REQUIREMENT >>
Search the material below for lines containing the string "nothing", and copy every one you find.
──────── INPUT DATA
(* ===== verification/Prelude.v ===== *)
(** * Verification of the ONDC seller load tester

    The program plays a buyer application (BAP) against a seller (BPP): a
    session discovers the seller's catalog, and a run sends selects, inits and
    confirms derived from it at a given rate and measures when and how the
    seller calls back.  This library is a shallow embedding of the Go code
    under [src/internal] and [src/cmd] with the theorems that say what it
    does.  File names below are relative to [src/internal].

    ** The parts, from the bottom up

    - [GoStrings], [Base64], [GoTime], [Float64], [Json]: what the program
      uses of Go's standard library (strings and integers as text, base64,
      RFC 3339 times, binary64 arithmetic, decoded JSON trees).  Bytes on the
      wire are a type [B] with class [Bytes]; encoding and decoding JSON is the
      class [JsonCodec] with its round-trip law.
    - [Latency] ([domain/latency]): events, summaries, percentiles.
      [ApiError] ([shared/apierror]): errors as values, the error handler.
    - [OndcAuth] ([shared/ondcauth]), [Seller] ([ports/seller],
      [shared/crypto]), [Registry] ([ports/registry]): signed headers, the
      client that sends them, the cached lookup of keys that verifies them.
      The hash and the signature scheme are the class [Crypto].  [HeaderLog]:
      what is logged of a request and of a throttle.
    - [Dispatcher], [Notifier] ([domain/pipeline/dispatcher.go],
      [callback_notifier.go]), [RateLimiter] ([domain/session]), [Pacing]
      ([handlers/testing/routes.go]), [LatencyQueue]
      ([handlers/callbacks/routes.go]): the concurrent pieces, each a state and
      a function that performs one atomic action of the thread a scheduler
      picks; a schedule is a list of choices ([run_sched] below), and theorems
      hold for every schedule.  [Throttle]: the passes of [Pacing] answered by
      the limiter of [RateLimiter].
    - [Redis] ([shared/redis]) over a server given by class [RedisServer];
      [RunLog] with [MemoryStore] and [RedisRunLog] ([shared/runlog]): the
      interface of the run log, the abstract log it promises and two
      implementations that refine it ([RunLogRefines]).  [Aliasing]: the
      in-memory log with the buffers of requests it keeps references to.
    - [SessionTypes], [StateStore], [SessionRedis] ([domain/session],
      [ports/session/redis_store.go]): the records, the interface as a type of
      calls with an abstract store, and the Redis store that refines it
      ([StateStoreRefines]).  [Mongo] ([ports/session/mongo_store.go]): the
      persistent store over collections ([MongoServer]).  [Manager]
      ([domain/session/manager.go]): every method as a program ([prog]) of
      calls to both stores.
    - [Payloads], [SelectBatch], [Coordinator] ([domain/pipeline]): the
      requests that are derived, prepared and sent.
    - [Callbacks] ([handlers/callbacks]), [SessionApi], [RunReports],
      [Discovery], [Finalize], [Preorder] ([handlers/testing/routes.go],
      [domain/pipeline/search.go]), [Config] ([config/config.go]): the HTTP
      handlers.  Their state is the [world] of [Callbacks]: the session state,
      the persistent store, the run log, the queue of latency events, the
      notified callbacks and the cache of keys.  Handlers are functions of the
      world; what waits while the rest of the process acts takes the requests
      that arrive meanwhile as an argument ([Discovery]) or is a step relation
      interleaved with them ([Preorder]).
    - [Server] ([config/di/container.go]): the components wired from the
      configuration, and all requests, callbacks and goroutines of runs as one
      step relation.  [Routes]: the routes the [Register] functions make, and
      which handler a path reaches.  [Lifecycle] ([cmd/server/main.go],
      [BuildContainer], [Close], opening and closing of [shared/redis] and
      [shared/mongo]): the process from its start to its end, as the trace of
      what it asks of the outside.  [Restart]: the server after the process was
      stopped and started again.
    - [Report] ([domain/pipeline/report.go]), [ExportMetrics] and [Workbook]
      ([cmd/export_run_metrics]): the two offline reports; the spreadsheet
      library is the class [Excel].
    - [Flush], [RunFiles]: what a run leaves behind, followed through the
      components: the run log, [flushRun], and the documents of the database
      or the files and the report read back from them.  [Artefacts]: the
      files that are only written ([WriteRunReport], [saveSelectPool]).

    ** What the theorems show

    - Concurrency: the dispatch of a batch ends, never exceeds its limit and
      gives one result per request under every interleaving, and without
      throttle and cancellation is the sequential loop; a waiting run is
      always woken and never over-counts; no latency event is lost or written
      twice; every loop that calls a paced throttle keeps the rate in every
      window, however many loops share it ([Pacing]; together they can exceed
      it), and so does a token bucket, up to the skew of the clocks of its
      callers ([RateLimiter]); a throttle whose clock comes to be two seconds
      after the latest reading the limiter has had, and that is alone in the
      last second, is granted ([Throttle]);
      the goroutine of a run ends, sends its stages in order and leaves its
      session idle ([Preorder]); on the whole server, a busy session always
      has a goroutine that frees it, and without stop requests no session has
      two runs under way unless two of its starts overlap, in which case it
      can ([Server]).
    - The process: it listens exactly when both stores answered, its shutdown
      is in order, and which connections an unsuccessful one leaves open
      ([Lifecycle]); a run that is under way when it stops leaves its session
      busy ([Restart]).  Routing does not depend on the order of registration
      ([Routes]).
    - Refinement: the two run logs are interchangeable; the Redis session
      store is a map within the lifetime of its entries; what a method of the
      manager does on the abstract store it does on any such store
      ([Manager.run_transfer]).
    - Accounting: the counters, outcomes, run log and notifications of a run
      agree after any callbacks; a finalized run has one event per transaction
      and its summaries count them; percentiles are order statistics; what is
      saved of a run; the file report agrees with the database's percentiles.
      A run flushed to the database is there document by document ([Flush]); the
      report of a run flushed to files counts what its log had recorded
      ([RunFiles]); the exported workbook holds the rows of the requested runs
      and nothing else ([Workbook]).
    - Sessions: which are kept, and what every request of the API is answered
      ([SessionApi]); that creating one replaces the previous one, on every
      store ([Manager]); when a run may start and what a refused start leaves
      behind ([Preorder]).
    - Security: a header is parsed back and verifies for exactly its lifetime;
      which callbacks pass verification; cached keys are the registry's; what
      is sent is signed, and its log reveals no more of the key than the first
      characters of a signature; a catalog comes only from an accepted answer
      to the session's own search, and is saved when it comes in time and the
      request's context lasts ([Discovery]).
    - Payloads: batches have the size and the transactions asked for, orders
      are consistent with the catalog, enriched inits and confirms are
      complete.

    Some theorems state defects precisely (a [Notify] racing [Reset], a flush
    to the wrong directory, a coordinator and a throttle shared by sessions, two
    starts of one session that both run, a stop that does not stop, a
    discovery that stays pending, an expired session that returns, a session
    lost to a restart, a limiter whose script is gone).

    ** Conventions and bounds

    Integers are [Z]; where Go's [int64] can wrap, [wrap64] is written out.
    Times are nanoseconds since the Unix epoch in UTC, also in the database,
    where a date in fact keeps milliseconds.  Where fuel is used it
    is a measure that is proved sufficient (the fuel of a dispatch is eight
    steps per request and three more, [Dispatcher.fuel]; digits of a number
    are bounded by 20); termination theorems bound the number of steps.
    Maps that are iterated take the order as an argument with the hypothesis
    that it is a permutation.  Stores behave as documented and do not fail
    spontaneously: the error of a call is one its contract gives.  Each HTTP
    handler runs atomically with respect to the others, except the waits
    named above and the start of a run, which is two steps of the server
    ([start_checks] and [start_commit] of [Preorder]): anything may come
    between the check that no run is active and the writes that record one.
    The races inside of a component are those of its own model.  The context
    of a request, which ends when the server shuts down, can end at any moment
    of a discovery, the handler that waits for long; the other handlers are
    taken to be over before it.
    A panic, which nothing recovers, is an [outcome] and ends the process.
    In the steps of a run a call of its throttle returns; [Throttle] says when
    it does, and that it does not once the limiter's script is lost.
    A JSON field of a struct is found by its name without regard to case, the
    last one wins; a file is read through [readFile], paths are joined without
    being cleaned.  The text of an error leaves out the values it formats
    where nothing reads them.  Byte slices are values: the body of a request
    is taken as copied when it is recorded, which is so when every request has
    a buffer of its own; [Aliasing] has what happens when Fiber reuses one.
    Memory is unbounded.

    ** Not modelled

    What [Fiber], the Redis and the Mongo drivers and the spreadsheet library
    do inside: decoding of requests, CORS, pooling and time limits of
    connections, panes and column widths, and the limits of a sheet in rows and
    of a cell in characters.  Also the creation of the
    directory of runs at start, failing writes of the files of a run, the text of the
    documentation page, and log lines other than those of [HeaderLog].  The
    remaining lines of the program are imports, interfaces, request types and
    constructors whose fields are arguments of the definitions.  Random
    choices and fresh identifiers are the classes [Rand] and [Env]. *)
From stdpp Require Export prelude gmap strings sorting.
From Stdlib Require Export ZArith Lia.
────────────────
SOLVED EXERCISE >>
      and nothing else ([Workbook]).
    A panic, which nothing recovers, is an [outcome] and ends the process.
    where nothing reads them.  Byte slices are values: the body of a request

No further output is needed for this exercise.